Przeprowadzany zdalnie egzamin ósmoklasisty (zakończył się 1 kwietnia) i egzamin maturalny, to odpowiedź Ministerstwa Edukacji Narodowej i Centralnej Komisji Egzaminacyjnej na przeniesienie lekcji ze szkół do domów. Oczywiście wszystko w związku z zagrożeniem koronawirusem.
– Ze względu na to, że szkoły będą zamknięte do świąt wielkanocnych, przygotowujemy się do tego, by młodzież miała możliwość ocenienia swoich możliwości i sprawdzenia się przed egzaminem kończącym szkołę ponadpodstawową – zaznaczył minister edukacji Dariusz Piontkowski.
Arkusze do próbnego egzaminu maturalnego będą publikowane na stronie CKE i stronach Okręgowych Komisji Egzaminacyjnych. Warto szukać zwłaszcza na tych drugich, bo w przypadku egzaminu ósmoklasisty z języka polskiego na stronę CKE weszło jednocześnie ponad 105 tys. osób i korzystanie z niej okazało się niemożliwe.
Materiały obejmować będą arkusze w wersji standardowej, jak i te dostosowane do potrzeb uczniów z niepełnosprawnościami. W przypadku egzaminów z języków obcych publikowane będą też nagrania w formacie mp3, z informatyki – pliki z danymi do zadań, a z historii muzyki – zapisy nutowe i fragmenty muzyczne.
Rozwiązane arkusze uczniowie będą mogli przesyłać do sprawdzenia do swoich nauczycieli. W informacji zwrotnej dostaną nie tylko ocenę punktową, ale też komentarz, na co jeszcze powinni położyć nacisk przy powtarzaniu materiału przed egzaminem.
Inna sprawa, że nie wiadomo, czy i kiedy ten egzamin się odbędzie.
– Zgodnie z harmonogramem egzamin ósmoklasisty powinien rozpocząć się 21 kwietnia, a tuż po nim, 4 maja, miały ruszyć matury. Nie sądzę, żeby tak się stało – słyszymy od dyrektora jednego z lubelskich liceów. – Na razie usłyszeliśmy, że taki harmonogram zostanie utrzymany, jeśli uczniowie po świętach będą mogli wrócić do szkół. A to ze względu na sytuację epidemiologiczną będzie zapewne jeszcze niemożliwe. Po to wprowadzono nauczanie zdalne, by móc uczniom wystawiać oceny i by mogli oni przejść z klasy do klasy. Według mnie w tym roku szkolnym lekcji, w tradycyjnym rozumieniu tego słowa, już nie będzie.

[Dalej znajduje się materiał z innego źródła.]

(** *** Grouping in the store *)

Lemma deref_cons {A : Type} (h : list (list A)) (d : Z) (l : nat)
    (obj : list (Z * nat)) :
  Store.deref h ((d, l) :: obj) = (d, Store.read l h) :: Store.deref h obj.
Proof. reflexivity. Qed.

Lemma deref_ext {A : Type} (h h' : list (list A)) (obj : list (Z * nat)) :
  (forall l, In l (map snd obj) -> Store.read l h' = Store.read l h) ->
  Store.deref h' obj = Store.deref h obj.
Proof.
  intros H. unfold Store.deref. apply map_ext_in. intros [d l] Hin.
  simpl. f_equal. apply H. apply in_map_iff. now exists (d, l).
Qed.

Lemma get_property_None (date : Z) (obj : list (Z * nat)) :
  Store.get_property date obj = None ->
  forall property, In property obj -> fst property <> date.
Proof.
  unfold Store.get_property. intros H [d l] Hin. simpl.
  destruct (List.find _ obj) as [x|] eqn:E; [discriminate|].
  pose proof (List.find_none _ _ E (d, l) Hin) as Hd. simpl in Hd.
  now apply Z.eqb_neq.
Qed.

Lemma push_fixture_absent (date : Z) (f : Fixture.t)
    (obj : list (Z * list Fixture.t)) :
  (forall property, In property obj -> fst property <> date) ->
  push_fixture date f obj = obj ++ [(date, [f])].
Proof.
  induction obj as [|[d fs] rest IH]; intros H; simpl; [reflexivity|].
  destruct (Z.eqb_spec d date) as [E|_].
  - exfalso. now apply (H (d, fs)); [left|].
  - rewrite IH; [reflexivity|]. intros p Hp. apply H. now right.
Qed.

Lemma push_existing (date : Z) (f : Fixture.t) (n l : nat)
    (obj : list (Z * nat)) (h : list (list Fixture.t)) :
  Store.fresh_object n obj h ->
  Store.get_property date obj = Some l ->
  In l (map snd obj)
  /\ Store.deref (<[l := Store.read l h ++ [f]]> h) obj
     = push_fixture date f (Store.deref h obj).
Proof.
  intros [Hrange Hnd]. induction obj as [|[d0 l0] rest IH]; [discriminate|].
  apply Forall_cons_iff in Hrange as [Hl0 Hrange]. simpl in Hl0, Hnd.
  apply NoDup_cons in Hnd as [Hnotin Hnd].
  unfold Store.get_property. cbn [List.find].
  destruct (Z.eqb_spec d0 date) as [E|Hne]; cbn [fmap option_fmap option_map].
  - intros [= <-]. split; [now left|].
    rewrite !deref_cons. cbn [push_fixture].
    rewrite (proj2 (Z.eqb_eq d0 date) E).
    rewrite read_insert_eq by lia. f_equal.
    apply deref_ext. intros l Hl. apply read_insert_ne.
    intros ->. apply Hnotin. now apply list_elem_of_In.
  - intros Hget. destruct (IH Hrange Hnd Hget) as [Hin IHeq].
    split; [now right|].
    rewrite !deref_cons. cbn [push_fixture].
    rewrite (proj2 (Z.eqb_neq d0 date) Hne).
    rewrite read_insert_ne, IHeq; [reflexivity|].
    intros ->. apply Hnotin. now apply list_elem_of_In.
Qed.

Lemma fresh_object_range {A : Type} (n l : nat) (obj : list (Z * nat))
    (h : list (list A)) :
  Store.fresh_object n obj h -> In l (map snd obj) ->
  (n <= l < length h)%nat.
Proof.
  intros [Hrange _] Hin. apply in_map_iff in Hin as (p & <- & Hp).
  rewrite List.Forall_forall in Hrange. now apply Hrange.
Qed.

(** One step of the grouping loop: only arrays of the object are
    written, and the object changes as in the pure model. *)
Lemma group_fixture_run (tza : Z -> Z) (n : nat) (obj : list (Z * nat))
    (f : Fixture.t) (h : list (list Fixture.t)) :
  (n <= length h)%nat ->
  Store.fresh_object n obj h ->
  exists obj' h',
    Store.group_fixture tza obj f h = (obj', h')
    /\ Store.fresh_object n obj' h'
    /\ (n <= length h')%nat
    /\ take n h' = take n h
    /\ Store.deref h' obj'
       = push_fixture (date_of tza f) f (Store.deref h obj).
Proof.
  intros Hn Hfresh. unfold Store.group_fixture.
  destruct (Store.get_property (date_of tza f) obj) as [l|] eqn:Hget.
  - destruct (push_existing _ f n l obj h Hfresh Hget) as [Hin Hderef].
    pose proof (fresh_object_range n l obj h Hfresh Hin) as Hl.
    erewrite bind_run by apply push_run.
    exists obj, (<[l := Store.read l h ++ [f]]> h).
    split; [reflexivity|]. split; [|split; [|split]].
    + destruct Hfresh as [Hrange Hnd]. split; [|exact Hnd].
      eapply List.Forall_impl; [|exact Hrange].
      intros p Hp. simpl in *. now rewrite length_insert.
    + now rewrite length_insert.
    + apply take_insert_ge. lia.
    + exact Hderef.
  - unfold Store.Array_new.
    erewrite bind_run by reflexivity.
    erewrite bind_run by apply push_run.
    rewrite read_snoc, insert_snoc. cbn [app].
    exists (obj ++ [(date_of tza f, length h)]), (h ++ [[f]]).
    split; [reflexivity|].
    destruct Hfresh as [Hrange Hnd].
    split; [|split; [|split]].
    + split.
      * apply Forall_app. split.
        -- eapply List.Forall_impl; [|exact Hrange].
           intros p Hp. rewrite length_app. simpl in *. lia.
        -- repeat constructor; simpl; rewrite ?length_app; simpl; lia.
      * rewrite map_app. simpl. apply NoDup_app. split; [exact Hnd|].
        split; [|apply NoDup_singleton].
        intros l Hl Hl'. apply list_elem_of_singleton in Hl'. subst l.
        apply list_elem_of_In, in_map_iff in Hl as (p & Hp1 & Hp2).
        rewrite List.Forall_forall in Hrange.
        specialize (Hrange p Hp2). lia.
    + rewrite length_app. lia.
    + now rewrite take_app_le.
    + unfold Store.deref at 1. rewrite map_app. cbn [map fst snd].
      rewrite read_snoc.
      rewrite push_fixture_absent.
      * f_equal. apply deref_ext. intros l Hl.
        apply read_app_l.
        apply in_map_iff in Hl as (p & <- & Hp).
        rewrite List.Forall_forall in Hrange.
        specialize (Hrange p Hp). lia.
      * intros p Hp. unfold Store.deref in Hp.
        apply in_map_iff in Hp as (q & <- & Hq). simpl.
        now apply (get_property_None _ _ Hget).
Qed.
(** a walk steps from a directory *)
Lemma walk_from_directory (fs : filesystem) (path : str) (cur : list str)
    (c : str) (comps : list str) (k : key) :
  walk fs path cur (c :: comps) = Ok k ->
  exists r wr, lookup fs (rev cur) = Some (Directory r wr).
Proof.
  cbn [walk].
  destruct (lookup fs (rev cur)) as [[? ? ?|r wr]|]; try discriminate.
  eauto.
Qed.

Lemma walk_empty (fs : filesystem) (path : str) (cur : list str)
    (r wr : bool) :
  lookup fs (rev cur) = Some (Directory r wr) ->
  walk fs path cur [[]] = Ok (rev cur).
Proof. intros H. cbn [walk]. now rewrite H. Qed.

Lemma drop_empty_split (l : list str) :
  exists e, l = e ++ drop_empty l /\ drop_empty e = [].
Proof.
  induction l as [|c l (e & E & He)].
  - exists []. auto.
  - destruct c as [|x c].
    + exists ([] :: e). cbn [drop_empty app]. split; [now f_equal | exact He].
    + exists []. auto.
Qed.

(** the shape of a path after whose last name a separator follows *)
Lemma creat_parent_inv (path : str) (comps : list str) :
  creat_parent path = Some comps ->
  exists e c before,
    str_split sep path = rev before ++ c :: rev e ++ [[]]
    /\ drop_empty e = []
    /\ comps = rev before ++ [[]].
Proof.
  unfold creat_parent.
  destruct (rev (str_split sep path)) as [|[|x l] tail] eqn:E;
    try discriminate.
  destruct (drop_empty_split tail) as (e & Et & He).
  destruct (drop_empty tail) as [|c before] eqn:Ed; [discriminate|].
  destruct (str_eqb c dot || str_eqb c dotdot); [discriminate|].
  intros H. injection H as <-. exists e, c, before. repeat split; auto.
  apply (f_equal (@rev str)) in E. rewrite rev_involutive in E.
  rewrite E, Et. cbn [rev]. rewrite rev_app_distr. cbn [rev].
  now rewrite <- !app_assoc.
Qed.
Lemma insert_desc_falling (p : Cell * nat) (l : list (Cell * nat)) :
  falling l -> falling (insert_desc p l).
Proof.
  unfold falling. induction 1 as [|q rest Hrest IH Hq]; simpl.
  - constructor; constructor.
  - destruct (Nat.leb_spec (snd q) (snd p)) as [Hle|Hlt].
    + constructor; [constructor; assumption|].
      constructor; [exact Hle|].
      eapply Forall_impl; [|exact Hq]. intros r Hr. simpl in *. lia.
    + constructor; [exact IH|].
      apply (Permutation_Forall (Permutation_sym (insert_desc_perm p rest))).
      constructor; [lia|exact Hq].
Qed.

Lemma sort_desc_falling (l : list (Cell * nat)) : falling (sort_desc l).
Proof.
  induction l as [|p rest IH]; simpl; [constructor|].
  apply insert_desc_falling, IH.
Qed.

Lemma sort_desc_sorted_id (l : list (Cell * nat)) :
  falling l -> sort_desc l = l.
Proof.
  unfold falling. induction 1 as [|q rest Hrest IH Hq]; simpl; [reflexivity|].
  rewrite IH. destruct rest as [|r rest']; [reflexivity|]. simpl.
  inversion Hq as [|? ? Hr _]; subst.
  destruct (Nat.leb_spec (snd r) (snd q)); [reflexivity|lia].
Qed.

Lemma bump_entries (c : Cell) (acc : list (Cell * nat)) :
  isna c = false ->
  Forall (fun p => (1 <= snd p)%nat /\ isna (fst p) = false) acc ->
  Forall (fun p => (1 <= snd p)%nat /\ isna (fst p) = false) (bump c acc).
Proof.
  intros Hc. induction 1 as [|[v n] rest [Hn Hv] Hrest IH]; simpl.
  - constructor; [simpl; split; [lia|exact Hc]|constructor].
  - simpl in Hn, Hv. destruct (cell_eqb c v); constructor; simpl.
    + split; [lia|exact Hv].
    + exact Hrest.
    + split; [exact Hn|exact Hv].
    + exact IH.
Qed.

Lemma tally_entries (cells : list Cell) (acc : list (Cell * nat)) :
  Forall (fun p => (1 <= snd p)%nat /\ isna (fst p) = false) acc ->
  Forall (fun p => (1 <= snd p)%nat /\ isna (fst p) = false)
         (fold_left (fun a c => if isna c then a else bump c a) cells acc).
Proof.
  revert acc. induction cells as [|c rest IH]; intros acc Hacc; simpl;
    [exact Hacc|].
  apply IH. destruct (isna c) eqn:E; [exact Hacc|].
  apply bump_entries; assumption.
Qed.

Lemma value_counts_sum (s : Series) : total (value_counts s) = count s.
Proof.
  unfold value_counts, tally, count.
  rewrite total_sort, tally_from_total. reflexivity.
Qed.

Lemma value_counts_falling (s : Series) : falling (value_counts s).
Proof. apply sort_desc_falling. Qed.

(** [value_counts()] counts every non-missing row exactly once: the
    counts add up to [count()], each listed value is non-missing and
    occurs at least once, and the list is sorted by falling count, so
    it has at most [count()] entries. *)
Theorem value_counts_total (s : Series) :
  total (value_counts s) = count s /\
  Forall (fun p => (1 <= snd p)%nat /\ isna (fst p) = false) (value_counts s) /\
  falling (value_counts s) /\
  (length (value_counts s) <= count s)%nat.
Proof.
  pose proof (value_counts_sum s) as Htot.
  assert (Hent : Forall (fun p => (1 <= snd p)%nat /\ isna (fst p) = false)
                        (value_counts s)).
  { unfold value_counts, tally.
    apply (Permutation_Forall (Permutation_sym (sort_desc_perm _))).
    apply tally_entries. constructor. }
  split; [exact Htot|]. split; [exact Hent|].
  split; [apply sort_desc_falling|].
  rewrite <- Htot. clear Htot.
  induction Hent as [|p rest [Hp _] _ IH]; simpl; lia.
Qed.
(** * misskey_emoji_uploader: the synchronisation engine

    A shallow embedding of [misskey_emoji_uploader.py]: the JSON values the
    script receives from the instance, the Python operations it applies to
    them, the requests it sends, and its functions [create_drive_folder],
    [create_drive_folder_path], [drive_upload_file], [emoji_add] and
    [start], written in a state-and-exception monad over an arbitrary
    remote.  Strings are [string]s of ASCII characters; Python's [None] is
    JSON's [null]. *)

From Stdlib Require Import String Ascii ZArith Lia.
From stdpp Require Import base option list strings pretty gmap.

Local Open Scope string_scope.
Local Open Scope list_scope.

(** ** Python strings *)

Module Str.

(** [c.lower()] on an ASCII character: the letters A..Z move to a..z. *)
Definition lower_ascii (c : ascii) : ascii :=
  let n := nat_of_ascii c in
  if (65 <=? n)%nat && (n <=? 90)%nat then ascii_of_nat (n + 32) else c.

(** [s.lower()] *)
Fixpoint lower (s : string) : string :=
  match s with
  | EmptyString => EmptyString
  | String c s' => String (lower_ascii c) (lower s')
  end.

(** [s.replace(a, b)] for one-character [a] and [b]. *)
Fixpoint replace (a b : ascii) (s : string) : string :=
  match s with
  | EmptyString => EmptyString
  | String c s' => String (if Ascii.eqb c a then b else c) (replace a b s')
  end.
(** [a == b] on two interface values: both nil, or identical dynamic types
    and equal dynamic values; a run-time panic when the common dynamic type
    is not comparable. *)
Fixpoint go_eq (a b : value) {struct a} : result bool :=
  match TypeOf a, TypeOf b with
  | None, None => Ok true
  | None, Some _ | Some _, None => Ok false
  | Some ta, Some tb =>
      if negb (reflect.Type_eqb ta tb) then Ok false
      else if negb (reflect.tcomparable ta) then Panic (uncomparable ta)
      else
        match a, b with
        | VBool _ x, VBool _ y => Ok (Bool.eqb x y)
        | VInt _ _ x, VInt _ _ y => Ok (x =? y)%Z
        | VUint _ _ x, VUint _ _ y => Ok (x =? y)%Z
        | VFloat _ _ x, VFloat _ _ y => Ok (float_eq x y)
        | VComplex _ _ r1 i1, VComplex _ _ r2 i2 =>
            Ok (float_eq r1 r2 && float_eq i1 i2)
        | VString _ x, VString _ y => Ok (String.eqb x y)
        | VPtr _ p, VPtr _ q => Ok (option_eqb N.eqb (ident p) (ident q))
        | VRef _ _ p, VRef _ _ q => Ok (option_eqb N.eqb p q)
        | VArray _ _ l1, VArray _ _ l2 => eq_elems go_eq l1 l2
        | VStruct _ _ l1, VStruct _ _ l2 => eq_elems go_eq l1 l2
        | _, _ => Ok false
        end
  end.

(* ------------------------------------------------------------------ *)
(** ** Package reflect: values *)

Module Value.

(** [reflect.ValueOf(v).IsNil()], called on the nilable kinds. *)
Definition IsNil (v : value) : bool :=
  match v with
  | VPtr _ None | VRef _ _ None | VMap _ None | VSlice _ None => true
  | _ => false
  end.

(** [Len()] of a slice, an array, a map or a string.  The code asks for
    the length of a slice only, behind the test that its type is not nil. *)
Definition Len (v : value) : Z :=
  match v with
  | VSlice _ (Some (_, l)) | VArray _ _ l => Z.of_nat (List.length l)
  | VMap _ (Some (_, m)) => Z.of_nat (List.length m)
  | VString _ s => Z.of_nat (String.length s)
  | _ => 0
  end.

(** [Int()], [Uint()], [Float()], [Complex()] and [String()]: the code
    calls each one under the [case] of a matching kind only; elsewhere Go
    panics and the model returns a default. *)
Definition Int (v : value) : Z :=
  match v with VInt _ _ n => n | _ => 0 end.

Definition Uint (v : value) : Z :=
  match v with VUint _ _ n => n | _ => 0 end.

Definition Float (v : value) : spec_float :=
  match v with
  | VFloat KFloat64 _ f => f
  | VFloat KFloat32 _ f => float64_of_float32 f
  | _ => S754_zero false
  end.

Definition Complex (v : value) : spec_float * spec_float :=
  match v with
  | VComplex KComplex128 _ re im => (re, im)
  | VComplex KComplex64 _ re im =>
      (float64_of_float32 re, float64_of_float32 im)
  | _ => (S754_zero false, S754_zero false)
  end.

Definition String (v : value) : string :=
  match v with VString _ s => s | _ => "" end.

End Value.

(** [reflect.DeepEqual] on two values: the cases of [deepValueEqual], on
    values whose pointers do not form cycles. *)
Section DeepElements.
Variable deq : value -> value -> bool.

Fixpoint deep_elems (l1 l2 : list value) {struct l1} : bool :=
  match l1, l2 with
  | [], [] => true
  | x :: l1', y :: l2' => deq x y && deep_elems l1' l2'
  | _, _ => false
  end.

(** The value a map holds under a key that is [==] to [k]. *)
Fixpoint MapIndex (m : list (value * value)) (k : value) : option value :=
  match m with
  | [] => None
  | (k', x) :: m' =>
      match go_eq k' k with
      | Ok true => Some x
      | _ => MapIndex m' k
      end
  end.

Fixpoint deep_entries (m1 m2 : list (value * value)) {struct m1} : bool :=
  match m1 with
  | [] => true
  | (k, x) :: m1' =>
      match MapIndex m2 k with
      | Some y => deq x y && deep_entries m1' m2
      | None => false
      end
  end.
End DeepElements.
(** The call around a store of the producer. *)
Lemma producer_store_call s x order value :
  producer_trace X !! s = Some (AtomicStore x order value) →
  x = WriteIdx ∧
  ∃ current seen,
    (3 ≤ s)%nat ∧
    producer_trace X !! (s - 3)%nat =
      Some (AtomicLoad WriteIdx memory_order_relaxed current) ∧
    producer_trace X !! (s - 2)%nat =
      Some (AtomicLoad ReadIdx memory_order_acquire seen) ∧
    producer_trace X !! (s - 1)%nat = Some (SlotAssign current) ∧
    0 ≤ current < Size ∧
    SizeT.rem (SizeT.add current 1) Size = Some value ∧
    value ≠ seen.
Proof.
  intros Hs.
  destruct (calls_actions_lookup _ _ _ _ _ Hproducer Hs)
    as (cw & rd & actions & before & after & j & Hcall & Htrace & -> & Hj).
  rewrite Htrace. clear Htrace.
  unfold TryPush_actions in Hcall.
  destruct (SizeT.rem (SizeT.add cw 1) Size) as [next|] eqn:Hnext; [|done].
  simpl in Hcall. repeat case_decide; simplify_eq.
  - by destruct j as [|[|[|]]].
  - destruct j as [|[|[|[|[|]]]]]; simpl in Hj; simplify_eq.
    split; [done|]. exists cw, rd. split; [lia|].
    replace (length before + 3 - 3)%nat with (length before + 0)%nat by lia.
    replace (length before + 3 - 2)%nat with (length before + 1)%nat by lia.
    replace (length before + 3 - 1)%nat with (length before + 2)%nat by lia.
    rewrite !lookup_in_call by (simpl; lia). done.
Qed.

– Klasyfikacja będzie w tym roku przeprowadzana zdalnie – uważa też dyrektor innej ze szkół. – Problemem będą natomiast egzaminy. Zdalnie przeprowadzić ich nie można. Da się oczywiście rozsadzić uczniów po klasach, ale nie ma aż tylu nauczycieli, by nadzorować ich pracę. Dlatego za bardziej prawdopodobne biorę przeniesienie egzaminów na wakacje i w związku z tym zmianę postępowania rekrutacyjnego. Ministerstwo edukacji czekają teraz bardzo trudne decyzje – dodaje.